My isolated summer cabin in the Himalayas of Tibet was raided this summer, when occupying Chinese Communist Party police stormed every hotel on the Tibetan plateau to force foreigners against their will into ambulances and clear them from the region.

I knew instantly they were doing this to tighten their iron grip on Tibet without witnesses, and when I tweeted about their malevolent actions, the CCP police harassed me, interrogated me and deported me (I had already bought a ticket to leave, but they needed to save face).

Tragically, in the months that followed, my suspicions were proven right, as China launched a brutal campaign of oppression in occupied Tibet.

In Kardze Tibetan Autonomous Prefecture, where I’d been studying Tibetan, hundreds of Tibetans — monks and laypeople alike — were arrested for possessing photos of His Holiness the Dalai Lama, and language rights activists were similarly detained and denied proper food and medical care. Chinese authorities also banned public discussion about a popular Tibetan religious teacher, Tulku Tenzin Delek (who mysteriously died six years ago in a Sichuan prison), by shutting down an online chat group devoted to his memory and deleting him from official religious histories.

Elsewhere in Tibet this fall, Tibetan writer and educator Go Sherab Gyatso was given a 10-year sentence for expressing loyalty to His Holiness the Dalai Lama.

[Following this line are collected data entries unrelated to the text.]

(* ===== verification/Metrics.v ===== *)
(** * Metrics: the broker's counters (pkg/metrics/metrics.go)

    The manager's counters are int64 cells that goroutines change with atomic instructions, without a
    lock.  Every method is the list of the instructions it carries out ([code]); the raising
    of a maximum is a loop of a load and a compare-and-swap.  A goroutine in a method is
    a [thread]: the value it got from its first instruction, the maximum it has loaded,
    and the instructions left.  [step] is one atomic instruction of one goroutine, [call]
    is a method called on its own.  Calls to the Prometheus client are listed in order. *)

From S2P Require Import Prelude GoLib GoValue GoJSON GoHTTP.
Local Open Scope emqx_scope.
Local Open Scope Z_scope.

(** ** Cells *)

(** The int64 fields of [MetricsManager]. *)
Inductive cell :=
  | connectionsCount | connectionsMax | connectionsTotal | disconnectionsTotal
  | sessionsCount | sessionsMax | sessionsPersistent | sessionsTransient
  | subscriptionsCount | subscriptionsMax | subscriptionsShared
  | messagesReceived | messagesSent | messagesDropped | messagesRetained
  | messagesQos0 | messagesQos1 | messagesQos2
  | routesCount | routesMax | topicsCount | topicsMax
  | packetsReceived | packetsSent | packetsConnect | packetsDisconnect | packetsPublish
  | packetsSubscribe | packetsUnsubscribe
  | errorsTotal | authFailures | aclDenied | nodesRunning | nodesStopped.
#[export] Instance cell_eq_dec : EqDecision cell.
Proof. solve_decision. Defined.

Definition cells : Type := cell → Z.
Definition set_cell (c : cell) (v : Z) (m : cells) : cells :=
  λ c', if decide (c' = c) then v else m c'.

(** The metrics of the Prometheus client, and the calls made to it. *)
Inductive prom :=
  | ConnectionsTotal | ConnectionsGauge | SessionsGauge | SubscriptionsGauge
  | MessagesReceivedCounter | MessagesSentCounter | MessagesDroppedCounter
  | PacketsReceivedCounter | PacketsSentCounter | UptimeGauge.
Inductive promCall :=
  | PInc (p : prom)
  | PDec (p : prom)
  | PSet (p : prom) (v : Z).

(** [NewMetricsManager], [MetricsManager]. *)
Record MetricsManager := mkMetricsManager {
  fields : cells;
  startTime : Time;
  uptime : Duration;
}.
Definition NewMetricsManager (now : Time) : MetricsManager := mkMetricsManager (λ _, 0) now 0.

(** ** Methods as instructions *)

(** [AddCount c d] keeps the result of the addition as [count]; [StoreCount c v] stores [v],
    which is the [count] of a setter; [RaiseMax c] is the loop that raises [c] to [count]. *)
Inductive instr :=
  | AddCount (c : cell) (d : Z)
  | Add (c : cell) (d : Z)
  | StoreCount (c : cell) (v : Z)
  | RaiseMax (c : cell)
  | Prom (p : promCall).
(** The loop over the users with the names seen so far. *)
Fixpoint validateUsers (i : nat) (usernames : gset string) (us : list UserConfig) : option string :=
  match us with
  | [] => None
  | user :: us' =>
      if U_Username user =s ""
      then Some ("user " +:+ pretty i +:+ ": username cannot be empty")%string
      else if bool_decide (U_Username user ∈ usernames)
      then Some ("duplicate username: " +:+ U_Username user)%string
      else if U_Password user =s ""
      then Some ("user " +:+ U_Username user +:+ ": password cannot be empty")%string
      else if negb (validAlgorithm (U_Algorithm user))
      then Some ("user " +:+ U_Username user +:+ ": " +:+ unsupportedAlgorithm (U_Algorithm user))%string
      else validateUsers (S i) ({[U_Username user]} ∪ usernames) us'
  end.

Definition validateConfig (c : Config) : option string :=
  if NodeID (Broker c) =s "" then Some "node_id cannot be empty"
  else if MQTTPort (Broker c) =s "" then Some "mqtt_port cannot be empty"
  else validateUsers 0 ∅ (Users c).

(** ** Changing the users *)

Definition hasUser (username : string) (us : list UserConfig) : bool :=
  existsb (λ u, U_Username u =s username) us.

Definition Config_AddUser (c : Config) (username password algorithm : string) (enabled : bool)
    : option string * Config :=
  if hasUser username (Users c) then (Some ("user " +:+ username +:+ " already exists")%string, c)
  else if negb (validAlgorithm algorithm) then (Some (unsupportedAlgorithm algorithm), c)
  else (None, set_Users (Users c ++ [mkUserConfig username password algorithm enabled]) c).

(** The user with the changes that the arguments ask for. *)
Definition updatedUser (u : UserConfig) (password algorithm : string) (enabled : bool) : UserConfig :=
  mkUserConfig (U_Username u) (if password <>s "" then password else U_Password u)
    (if algorithm <>s "" then algorithm else U_Algorithm u) enabled.
Lemma update_spec c u p a e :
  utf8_config c → good_config c → valid_utf8 p → valid_utf8 a → u ≠ "" →
  match Config_UpdateUser c u p a e with
  | (Some _, _) => tool (table c) (CmdUpdate u p a e) = None
  | (None, c') => utf8_config c' ∧ good_config c' ∧ tool (table c) (CmdUpdate u p a e) = Some (table c')
  end.
Proof.
  intros Hu Hg Hp Ha Hue. unfold Config_UpdateUser, tool. rewrite (bool_decide_false Hue). cbn [orb].
  destruct Hu as (?&?&?&?&?&Hus). pose proof Hg as (_&_&Hnd&Hgu).
  pose proof (updateUsers_spec (Users c) u p a e Hnd Hgu) as Hspec. fold (table c) in Hspec.
  pose proof (updateUsers_utf8 (Users c) u p a e Hus Hp Ha) as Hutf.
  destruct (updateUsers (Users c) u p a e) as [[err|] us'].
  - destruct Hspec as [_ [->| ->]]; [by case_match|done].
  - destruct Hspec as (Hav & Hnd' & Hgu' & _ & p0 & a0 & e0 & Hl & Hm). rewrite Hl.
    assert ((a <>s "") && negb (validAlgorithm a) = false) as ->.
    { destruct Hav as [-> | ->]; [done|]. by rewrite andb_false_r. }
    split_and!; [|by apply good_set|].
    + unfold utf8_config. by split_and!.
    + unfold table at 2. rewrite Users_set. by rewrite Hm.
Qed.

Lemma remove_spec c u :
  utf8_config c → good_config c → u ≠ "" →
  match Config_RemoveUser c u with
  | (Some _, _) => tool (table c) (CmdRemove u) = None
  | (None, c') => utf8_config c' ∧ good_config c' ∧ tool (table c) (CmdRemove u) = Some (table c')
  end.
Proof.
  intros Hu Hg Hue. unfold Config_RemoveUser, tool. rewrite (bool_decide_false Hue).
  destruct Hu as (?&?&?&?&?&Hus). pose proof Hg as (_&_&Hnd&Hgu).
  pose proof (removeFirst_spec (Users c) u Hnd Hgu) as Hspec. fold (table c) in Hspec.
  pose proof (removeFirst_utf8 (Users c) u) as Hutf.
  destruct (removeFirst (Users c) u) as [us'|]; [|by rewrite Hspec].
  destruct Hspec as ([x Hx] & Hnd' & Hgu' & _ & Hm). rewrite Hx. split_and!; [|by apply good_set|].
  - unfold utf8_config. split_and!; try done. by apply Hutf.
  - unfold table at 2. rewrite Users_set. by rewrite Hm.
Qed.

(** ** The commands on a file *)

Section Tool.
Context `{GoUnicode} `{JSONText} `{ConfigText} {HL : ConfigTextLaws}.
Context (readError : string → string) (writeError : string → option string) (path : string).

(** A path with a supported extension that can be written. *)
Definition supported : Prop :=
  path ≠ "" ∧ writeError path = None ∧
  (ToLower (Ext path) = ".yaml" ∨ ToLower (Ext path) = ".yml" ∨ ToLower (Ext path) = ".json").

(** Whether each command succeeded, and the files afterwards. *)
Fixpoint session (fs : files) (cmds : list command) : list bool * files :=
  match cmds with
  | [] => ([], fs)
  | cmd :: cmds' =>
      let '(err, fs) := runCommand readError writeError path fs cmd in
      let '(oks, fs) := session fs cmds' in
      (match err with None => true | Some _ => false end :: oks, fs)
  end.
Fixpoint session_spec (m : gmap string (string * string * bool)) (cmds : list command)
    : list bool * gmap string (string * string * bool) :=
  match cmds with
  | [] => ([], m)
  | cmd :: cmds' =>
      let '(oks, m') := session_spec (default m (tool m cmd)) cmds' in
      (match tool m cmd with Some _ => true | None => false end :: oks, m')
  end.

Lemma LoadConfig_good fs c :
  path ≠ "" → LoadConfig readError fs path = Ok c → good_config c.
Proof.
  intros Hp Hl. unfold LoadConfig in Hl. rewrite bool_decide_false in Hl by done.
  repeat case_match; simplify_eq; by apply validateConfig_None.
Qed.

Lemma save_load fs c :
  supported → utf8_config c → good_config c →
  ∃ data, SaveConfig writeError fs c path = (None, <[path := data]> fs) ∧
          LoadConfig readError (<[path := data]> fs) path = Ok c.
Proof using HL.
  intros (Hp & Hw & He) Hu Hg. apply validateConfig_None in Hg.
  unfold SaveConfig, LoadConfig. rewrite Hw, (bool_decide_false Hp).
  destruct He as [He|[He|He]]; rewrite He; simpl.
  1, 2: destruct (yaml_roundtrip c Hu) as (b & Hm & Hb); rewrite Hm; exists b; split; [done|];
    by rewrite lookup_insert_eq, Hb, Hg.
  eexists. split; [done|]. rewrite lookup_insert_eq. unfold jsonUnmarshal.
  rewrite jparse_jindent. cbn [mbind option_bind].
  match goal with |- context [decConfig ?j] =>
    assert (decConfig j = Some c) as -> by exact (decConfig_configJSON c Hu) end. by rewrite Hg.
Qed.

(** The file after a command that succeeded or was refused. *)
Definition stepped (fs : files) (m : gmap string (string * string * bool)) (cmd : command)
    (res : option string * files) : Prop :=
  (res.1 = None ↔ is_Some (tool m cmd)) ∧ (∀ q, q ≠ path → res.2 !! q = fs !! q) ∧
  ∃ c', LoadConfig readError res.2 path = Ok c' ∧ utf8_config c' ∧ table c' = default m (tool m cmd).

Intensifying their cultural genocide and Sinicization of Tibet, Beijing also removed a guarantee of the rights of minority children to be educated in their native language and banned formal and informal lessons in Tibetan — forcing even preschool children to learn in Mandarin Chinese.

They demolished Tibetan schools and even officially ordered Tibetan monks and nuns to speak to each other only in Chinese. Religious rituals were banned, religious festivals canceled and monasteries closed. China also revoked permits for Tibetan nomads to use their traditional grazing lands.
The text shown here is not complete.